First, let's take taxes. Initially, there was concern that surpluses would grow so large they would consume all the outstanding debt, prompting calls for tax cuts. Then, as the economy stalled, the case for fiscal stimulus made sense. (Though using both arguments to justify the same tax package was a bit of a stretch.)
The subsequent rounds of tax cuts, however, from a fiscal perspective were inexcusable. With the looming costs of the Baby Boom around the corner, we should have been using the government's excess funds to pre-fund the major retirement and health care programs. Moreover, once the budget surpluses vanished, the tax cuts merely exploded the deficit further. Republicans had their chance to reduce the size of government, but chose not to. Accordingly, neither the argument that the tax cuts were part of a plan to scale back government or increase economic efficiency holds. Either the President's tax cuts could be repealed, or a new revenue stream -- such as a progressive consumption tax or environmental and energy taxes -- could be added. But given the current budget picture, taxes will have to go up.

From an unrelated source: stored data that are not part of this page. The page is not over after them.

Definition GasIterNextCostFlatDesc : string := "IterNextFlat".
Definition GasValuePerByteDesc : string := "ValuePerByte".
Definition GasWriteCostFlatDesc : string := "WriteFlat".
Definition GasReadCostFlatDesc : string := "ReadFlat".
Definition GasHasDesc : string := "Has".
Definition GasDeleteDesc : string := "Delete".

Record GasKV (P : Type) := mkGasKV { gk_meter : GasMeter; gk_config : GasConfig; gk_parent : P }.
Arguments mkGasKV {P}.
Arguments gk_meter {P}.
Arguments gk_config {P}.
Arguments gk_parent {P}.

Definition NewGasKVStore {P} (meter : GasMeter) (config : GasConfig) (parent : P) : GasKV P :=
  mkGasKV meter config parent.
(** The gas layer stays on top of the prefix. *)
Definition gas_Prefix {P} (gs : GasKV P) (prefix : string) : GasKV (PrefixKV P) :=
  mkGasKV (gk_meter gs) (gk_config gs) (mkPrefix (gk_parent gs) prefix).

(** [len] of a value, which may be nil. *)
Definition value_len (v : option string) : Z := Z.of_nat (String.length (default "" v)).

Section gasKVStore.
Context {P : Type} `{KVOps P}.
Abbreviation MG := (M (GasKV P)).

Definition gk_consume (amount : Z) (descriptor : string) : MG unit :=
  zoom gk_meter (λ g s, mkGasKV g (gk_config s) (gk_parent s)) (ConsumeGas amount descriptor).
Definition gk_on {A} (c : M P A) : MG A :=
  zoom gk_parent (λ p s, mkGasKV (gk_meter s) (gk_config s) p) c.

Definition gas_Get (key : string) : MG (option string) :=
  cfg <- gets gk_config ;;
  gk_consume (ReadCostFlat cfg) GasReadCostFlatDesc ;;;
  value <- gk_on (kv_Get key) ;;
  gk_consume (wrap64 (ReadCostPerByte cfg * value_len value)) GasReadPerByteDesc ;;;
  ret value.

Definition gas_Set (key value : string) : MG unit :=
  cfg <- gets gk_config ;;
  gk_consume (WriteCostFlat cfg) GasWriteCostFlatDesc ;;;
  gk_consume (wrap64 (WriteCostPerByte cfg * value_len (Some value))) GasWritePerByteDesc ;;;
  gk_on (kv_Set key value).

Definition gas_Has (key : string) : MG bool :=
  cfg <- gets gk_config ;;
  gk_consume (HasCost cfg) GasHasDesc ;;;
  gk_on (kv_Has key).

Definition gas_Delete (key : string) : MG unit :=
  cfg <- gets gk_config ;;
  gk_consume (DeleteCost cfg) GasDeleteDesc ;;;
  gk_on (kv_Delete key).

(** ** gasIterator *)
Definition consumeSeekGas (it : Iterator) : MG unit :=
  value <- lift (mem_Value it) ;;
  cfg <- gets gk_config ;;
  gk_consume (wrap64 (ValueCostPerByte cfg * value_len value)) GasValuePerByteDesc ;;;
  gk_consume (IterNextCostFlat cfg) GasIterNextCostFlatDesc.

Definition gi_Next (it : Iterator) : MG Iterator :=
  (if mem_Valid it then consumeSeekGas it else ret tt) ;;;
  lift (mem_Next it).

Definition gas_iterator (ascending : bool) (start stop : option string) : MG Iterator :=
  gi <- gk_on (kv_iterator ascending start stop) ;;
  (if mem_Valid gi then consumeSeekGas gi else ret tt) ;;;
  ret gi.

(** The loop of a client. *)
Fixpoint gi_drain (fuel : nat) (it : Iterator) : MG Iterator :=
  match fuel with
  | O => panic "out of fuel"
  | S fuel =>
      if mem_Valid it then
        k <- lift (mem_Key it) ;; v <- lift (mem_Value it) ;;
        it <- gi_Next it ;;
        rest <- gi_drain fuel it ;;
        ret ((k, v) :: rest)
      else ret []
  end.

#[export] Instance gas_ops : KVOps (GasKV P) := {|
  kv_Get := gas_Get;
  kv_Has := gas_Has;
  kv_Set := gas_Set;
  kv_Delete := gas_Delete;
  kv_iterator asc start stop := it <- gas_iterator asc start stop ;; gi_drain (S (length it)) it |}.
End gasKVStore.

(** ** The price of an operation

    [ch] is what the meter takes for an amount with a description: the meter of a
    transaction takes less for the bytes of a long value. *)
Section price.
Variable ch : Z → string → Z.
Variable cfg : GasConfig.

Definition seek_cost (v : option string) : Z :=
  ch (wrap64 (ValueCostPerByte cfg * value_len v)) GasValuePerByteDesc + ch (IterNextCostFlat cfg) GasIterNextCostFlatDesc.
Definition items_cost (it : Iterator) : Z := sum_Z (map (λ x, seek_cost x.2) it).
(** The first entry is charged when the iterator is made and when it is left. *)
Definition iteration_cost (it : Iterator) : Z :=
  match it with [] => 0 | x :: _ => seek_cost x.2 + items_cost it end.

Definition op_cost (op : KVOp) (m : gmap string string) : Z :=
  match op with
  | OpGet k => ch (ReadCostFlat cfg) GasReadCostFlatDesc + ch (wrap64 (ReadCostPerByte cfg * value_len (m !! k))) GasReadPerByteDesc
  | OpHas _ => ch (HasCost cfg) GasHasDesc
  | OpSet _ v => ch (WriteCostFlat cfg) GasWriteCostFlatDesc + ch (wrap64 (WriteCostPerByte cfg * value_len (Some v))) GasWritePerByteDesc
  | OpDelete _ => ch (DeleteCost cfg) GasDeleteDesc
  | OpIterate asc start stop => iteration_cost (map_items asc start stop m)
  end.
Fixpoint ops_cost (ops : list KVOp) (m : gmap string string) : Z :=
  match ops with
  | [] => 0
  | op :: ops => op_cost op m + ops_cost ops (map_op op m).2
  end.
End price.

Definition is_uint64 (x : Z) : Prop := 0 ≤ x < 2^64.
Definition config_ok (cfg : GasConfig) : Prop :=
  Forall is_uint64 [HasCost cfg; DeleteCost cfg; ReadCostFlat cfg; ReadCostPerByte cfg;
    WriteCostFlat cfg; WriteCostPerByte cfg; ValueCostPerByte cfg; IterNextCostFlat cfg].

(** What a meter takes, and the meters with counters in range.  The logarithm of a
    transaction's meter stays within uint64. *)
Definition meter_charge (g : GasMeter) (amount : Z) (descriptor : string) : Z :=
  match g with
  | basicGasMeter _ _ base shift => scaled_amount base shift amount descriptor
  | infiniteGasMeter _ => amount
  end.
Definition meter_ok (g : GasMeter) : Prop :=
  match g with
  | basicGasMeter limit consumed base shift =>
      is_uint64 limit ∧ is_uint64 consumed ∧
      match base with Some log_base => ∀ a, shift < a < 2^63 - 1 → is_uint64 (log_base a) | None => True end
  | infiniteGasMeter consumed => is_uint64 consumed
  end.
Lemma meter_charge_range g a d : meter_ok g → is_uint64 a → is_uint64 (meter_charge g a d).
Proof.
  destruct g as [limit consumed [log_base|] shift|consumed]; try done. intros (_&_&Hb) Ha. simpl. case_match eqn:E; [|done].
  apply andb_true_iff in E as [[E1%Z.ltb_lt E2%Z.ltb_lt]%andb_true_iff _]. by apply Hb.
Qed.
Lemma meter_takes g a d :
  meter_ok g → is_uint64 a → ∃ o g', ConsumeGas a d g = (o, g') ∧ meter_charge g' = meter_charge g ∧
    if decide (meter_charge g a d ≤ gas_room g) then o = Ok tt ∧ meter_ok g' ∧ gas_room g' = gas_room g - meter_charge g a d else ∃ w, o = Panic w.
Proof.
  intros Hg Ha. pose proof (meter_charge_range g a d Hg Ha) as Hn. unfold is_uint64 in *.
  destruct g as [limit consumed base shift|consumed]; unfold ConsumeGas, gas_room, uint64_max.
  - destruct Hg as (Hl&Hc&Hb). unfold is_uint64 in *. cbn [meter_charge] in Hn. rewrite AddUint64Overflow_ok by lia.
    cbn [meter_charge]. set (n := scaled_amount base shift a d) in *. destruct (Z.ltb_spec (consumed + n) (2^64)).
    + destruct (Z.ltb_spec limit (consumed + n)); (eexists _, _; split; [done|]; split; [done|]); case_decide; try lia; [by eexists|].
      split; [done|]. unfold meter_ok, is_uint64. split_and!; try done; lia.
    + eexists _, _. split; [done|]. split; [done|]. rewrite decide_False by lia. by eexists.
  - cbn [meter_charge] in *. unfold meter_ok, is_uint64 in Hg. rewrite AddUint64Overflow_ok by lia. destruct (Z.ltb_spec (consumed + a) (2^64)).
    + eexists _, _. split; [done|]. split; [done|]. rewrite decide_True by lia. unfold meter_ok, is_uint64. split_and!; try done; lia.
    + eexists _, _. split; [done|]. split; [done|]. rewrite decide_False by lia. by eexists.
Qed.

Meanwhile, Democrats must give up on the notion that entitlement programs cannot be changed, updated, or cut. We have greatly over-promised this area of the budget and have no plan for how to pay for all these promises. What did we do with Medicare, the most challenging of the problems? We expanded it by adding the prescription drug plan with virtually no regard for the tremendous long-term costs.
Entitlement programs will have to be reduced. The most sensible way to do so is to progressively scale back benefits for those who do not need them. The President's plan to reduce promised Social Security benefits for wealthier retirees, for instance, while protecting those who depend on the program, makes an awful lot of sense. Same goes for means-testing health care benefits, through reduced benefits or higher premiums for the well-off elderly. The other option of course is to employ across-the-board benefit reductions, which would do great damage to the recipients who truly depend on these programs. But surprisingly it is Democrats who tend to object to redesigning these programs in a way that would make them more progressive, fearing that it would undermine their political support. The argument that we should dole out generous middle-class benefits in order to buy political support, particularly when the cot falls squarely on the backs of workers, many of whom are less well-off, is not only excessively inefficient and costly: it is not in keeping with what progressives should stand for.

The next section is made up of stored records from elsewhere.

(* ===== verification/Ante.v ===== *)
(** * The ante handler (app/v1/auth/ante.go)

    Before its messages run, a transaction is authenticated: sequence numbers and
    signatures of all signers are checked, the first signer pays the fee, and the
    sequence numbers advance.  The handler installs the gas meter of the
    transaction. *)

From S2P Require Import Prelude SdkErrors IntType GoStrings Denom Coin CoinFacts Gas KVStore Auth StdTx.
#[local] Open Scope Z_scope.

Definition ed25519VerifyCost : Z := 59.
Definition secp256k1VerifyCost : Z := 100.
Definition gasShift : Z := 285.
Definition OutOfGas : string := "ErrorOutOfGas".

(** The key that stands for an unknown one in a simulation; its 33 bytes are not
    looked at. *)
Definition dummySecp256k1Pubkey : PubKey :=
  PubKeySecp256k1 (default "" (DecodeString "035AD6810A47F073553FF30D2FCC7E0D3B1C0B74B61A1AAA2582344037151E143A")).

Section ante.
Context {T : Type} `{Msg T} `{JsonOps} `{KeyOps}.
(** [amount => uint64(math.Log(amount) / math.Log(1.02))], in floating point. *)
Variable log_gasBase : Z → Z.
Implicit Types (tx : StdTx T) (ctx : Context).

Definition setGasMeter (simulate : bool) ctx (gasLimit : Z) : GasMeter :=
  if simulate || (hd_Height (ctx_Header ctx) =? 0) then NewInfiniteGasMeter
  else NewGasMeterWithBase gasLimit (Some log_gasBase) gasShift.

Definition ensureSufficientMempoolFees ctx tx : Outcome unit :=
  if fee_Gas (tx_Fee tx) <=? 0 then Err ErrInternal else
  if negb (Coins_IsZero (ctx_MinimumFees ctx)) &&
     negb (IsAllGTE (fee_Amount (tx_Fee tx)) (ctx_MinimumFees ctx))
  then Err ErrInsufficientFee else Ok tt.

Definition getSignBytesList (chainID : string) tx : list string :=
  map (λ sig, StdSignBytes chainID (sig_AccountNumber sig) (sig_Sequence sig)
                (tx_Fee tx) (tx_Msgs tx) (tx_Memo tx)) (tx_Signatures tx).

Fixpoint getSignerAccs (addrs : list AccAddress) : M AuthState (list BaseAccount) :=
  match addrs with
  | [] => ret []
  | addr :: addrs =>
      acc <- GetAccount addr ;;
      match acc with
      | None => throw ErrUnknownAddress
      | Some acc => accs <- getSignerAccs addrs ;; ret (acc :: accs)
      end
  end.

Fixpoint validateAccNumAndSequence ctx (accs : list BaseAccount) (sigs : list StdSignature) : Outcome unit :=
  match accs with
  | [] => Ok tt
  | acc :: accs =>
      match sigs with
      | [] => Panic "index out of range"
      | sig :: sigs =>
          let height := hd_Height (ctx_Header ctx) in
          if (height =? 0) && negb (sig_AccountNumber sig =? 0) then Err ErrInvalidSequence else
          if negb (height =? 0) && negb (acc_AccountNumber acc =? sig_AccountNumber sig)
          then Err ErrInvalidSequence else
          if negb (acc_Sequence acc =? sig_Sequence sig) then Err ErrInvalidSequence else
          validateAccNumAndSequence ctx accs sigs
      end
  end.

Definition deductFees (acc : BaseAccount) (fee : StdFee) : Outcome BaseAccount :=
  let? r := Coins_SafeSub (acc_Coins acc) (fee_Amount fee) in
  let '(newCoins, hasNeg) := r in
  if hasNeg : bool then Err ErrInsufficientFunds else Ok (SetCoins acc newCoins).

Definition processPubKey (acc : BaseAccount) (sig : StdSignature) (simulate : bool) : Outcome PubKey :=
  if simulate then Ok (default dummySecp256k1Pubkey (acc_PubKey acc)) else
  match acc_PubKey acc with
  | Some pubKey => Ok pubKey
  | None =>
      match sig_PubKey sig with
      | None => Err ErrInvalidPubKey
      | Some pubKey =>
          if negb (bool_decide (pk_Address pubKey = acc_Address acc)) then Err ErrInvalidPubKey
          else Ok pubKey
      end
  end.

(** The loop over the bits of a multisignature calls [consume] on the keys of the
    set bits; a nested failure is dropped, an index out of range panics. *)
Fixpoint consumeSignatureVerificationGas (sig : string) (pubkey : PubKey) : M GasMeter unit :=
  match pubkey with
  | PubKeyEd25519 _ => ConsumeGas ed25519VerifyCost "ante verify: ed25519"
  | PubKeySecp256k1 _ => ConsumeGas secp256k1VerifyCost "ante verify: secp256k1"
  | PubKeyMultisigThreshold _ keys =>
      match multisig_Unmarshal sig with
      | None => panic "unmarshal"
      | Some (bits, sigs) =>
          (fix loop (keys : list PubKey) (bits : list bool) (sigs : list string) {struct keys} : M GasMeter unit :=
             match bits with
             | [] => ret tt
             | bit :: bits =>
                 match keys with
                 | [] => if existsb id (bit :: bits) then panic "index out of range" else ret tt
                 | key :: keys =>
                     if bit : bool then
                       match sigs with
                       | [] => panic "index out of range"
                       | s :: sigs =>
                           ignore_err (consumeSignatureVerificationGas s key) ;;; loop keys bits sigs
                       end
                     else loop keys bits sigs
                 end
             end) keys bits sigs
      end
  | PubKeyOther _ _ => throw ErrInvalidPubKey
  end.

Definition processSig (acc : BaseAccount) (sig : StdSignature) (signBytes : string) (simulate : bool)
    : M AuthState BaseAccount :=
  pubKey <- lift (processPubKey acc sig simulate) ;;
  let acc := SetPubKey acc (Some pubKey) in
  zoom gas set_gas (consumeSignatureVerificationGas (sig_Signature sig) pubKey) ;;;
  require (simulate || pk_VerifyBytes pubKey signBytes (sig_Signature sig)) ErrUnauthorized ;;;
  ret (SetSequence acc (wrap64 (acc_Sequence acc + 1))).

(** Check and store the signers one by one; the result is the list of signers as
    it stands at the end. *)
Fixpoint processSigs (accs : list BaseAccount) (sigs : list StdSignature) (signBytesList : list string)
    (simulate : bool) : M AuthState (list BaseAccount) :=
  match sigs, signBytesList with
  | sig :: sigs, signBytes :: signBytesList =>
      match accs with
      | [] => panic "index out of range"
      | acc :: accs =>
          acc <- processSig acc sig signBytes simulate ;;
          SetAccount acc ;;;
          accs <- processSigs accs sigs signBytesList simulate ;;
          ret (acc :: accs)
      end
  | _, _ => ret accs
  end.

(** The first signer pays. *)
Definition payFees (signerAccs : list BaseAccount) (fee : StdFee) : M TxState (list BaseAccount) :=
  if Coins_IsZero (fee_Amount fee) then ret signerAccs else
  match signerAccs with
  | [] => panic "index out of range"
  | payer :: rest =>
      payer <- lift (deductFees payer fee) ;;
      on_fee (AddCollectedFees (fee_Amount fee)) ;;;
      ret (payer :: rest)
  end.

Definition authenticate ctx tx (simulate : bool) : M TxState (list BaseAccount) :=
  lift (StdTx_ValidateBasic tx) ;;;
  let stdSigs := tx_Signatures tx in
  let signBytesList := getSignBytesList (hd_ChainID (ctx_Header ctx)) tx in
  signerAccs <- on_auth (getSignerAccs (GetSigners tx)) ;;
  lift (validateAccNumAndSequence ctx signerAccs stdSigs) ;;;
  signerAccs <- payFees signerAccs (tx_Fee tx) ;;
  on_auth (processSigs signerAccs stdSigs signBytesList simulate).

(** The new context (none where the zero context is returned), the result, and
    whether to abort.  Out of gas is turned into a result; another panic goes on,
    and then the context keeps its old gas meter. *)
Definition auth_AnteHandler ctx tx (simulate : bool) : M TxState (option Context * Result * bool) := λ s,
  match (if ctx_CheckTx ctx && negb simulate then ensureSufficientMempoolFees ctx tx else Ok tt) with
  | Err e => (Ok (None, Error_Result e, true), s)
  | Panic w => (Panic w, s)
  | Ok _ =>
      let oldMeter := gas (ts_auth s) in
      let gasWanted := fee_Gas (tx_Fee tx) in
      let s := mkTxState (set_gas (setGasMeter simulate ctx gasWanted) (ts_auth s)) (ts_fee s) in
      match authenticate ctx tx simulate s with
      | (Ok signerAccs, s) => (Ok (Some (WithSigners ctx signerAccs), mkResult "" CodeOK gasWanted 0, false), s)
      | (Err e, s) => (Ok (Some ctx, Error_Result e, true), s)
      | (Panic w, s) =>
          if bool_decide (w = OutOfGas)
          then (Ok (Some ctx, mkResult (codespace ErrOutOfGas) (code ErrOutOfGas) gasWanted
                                (GasConsumed (gas (ts_auth s))), true), s)
          else (Panic w, mkTxState (set_gas oldMeter (ts_auth s)) (ts_fee s))
      end
  end.
End ante.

Both parties have put politics in front of principles, and this will have to change. In order to directly confront the country's major fiscal challenges, both the eras of big government conservatism and anti-progressive progressivism will have to come to an end. If we are not willing to enter into some kind of grand fiscal bargain where everything is on the table, and both parties are willing to give up something, more than likely, financial markers will end up forcing our hand.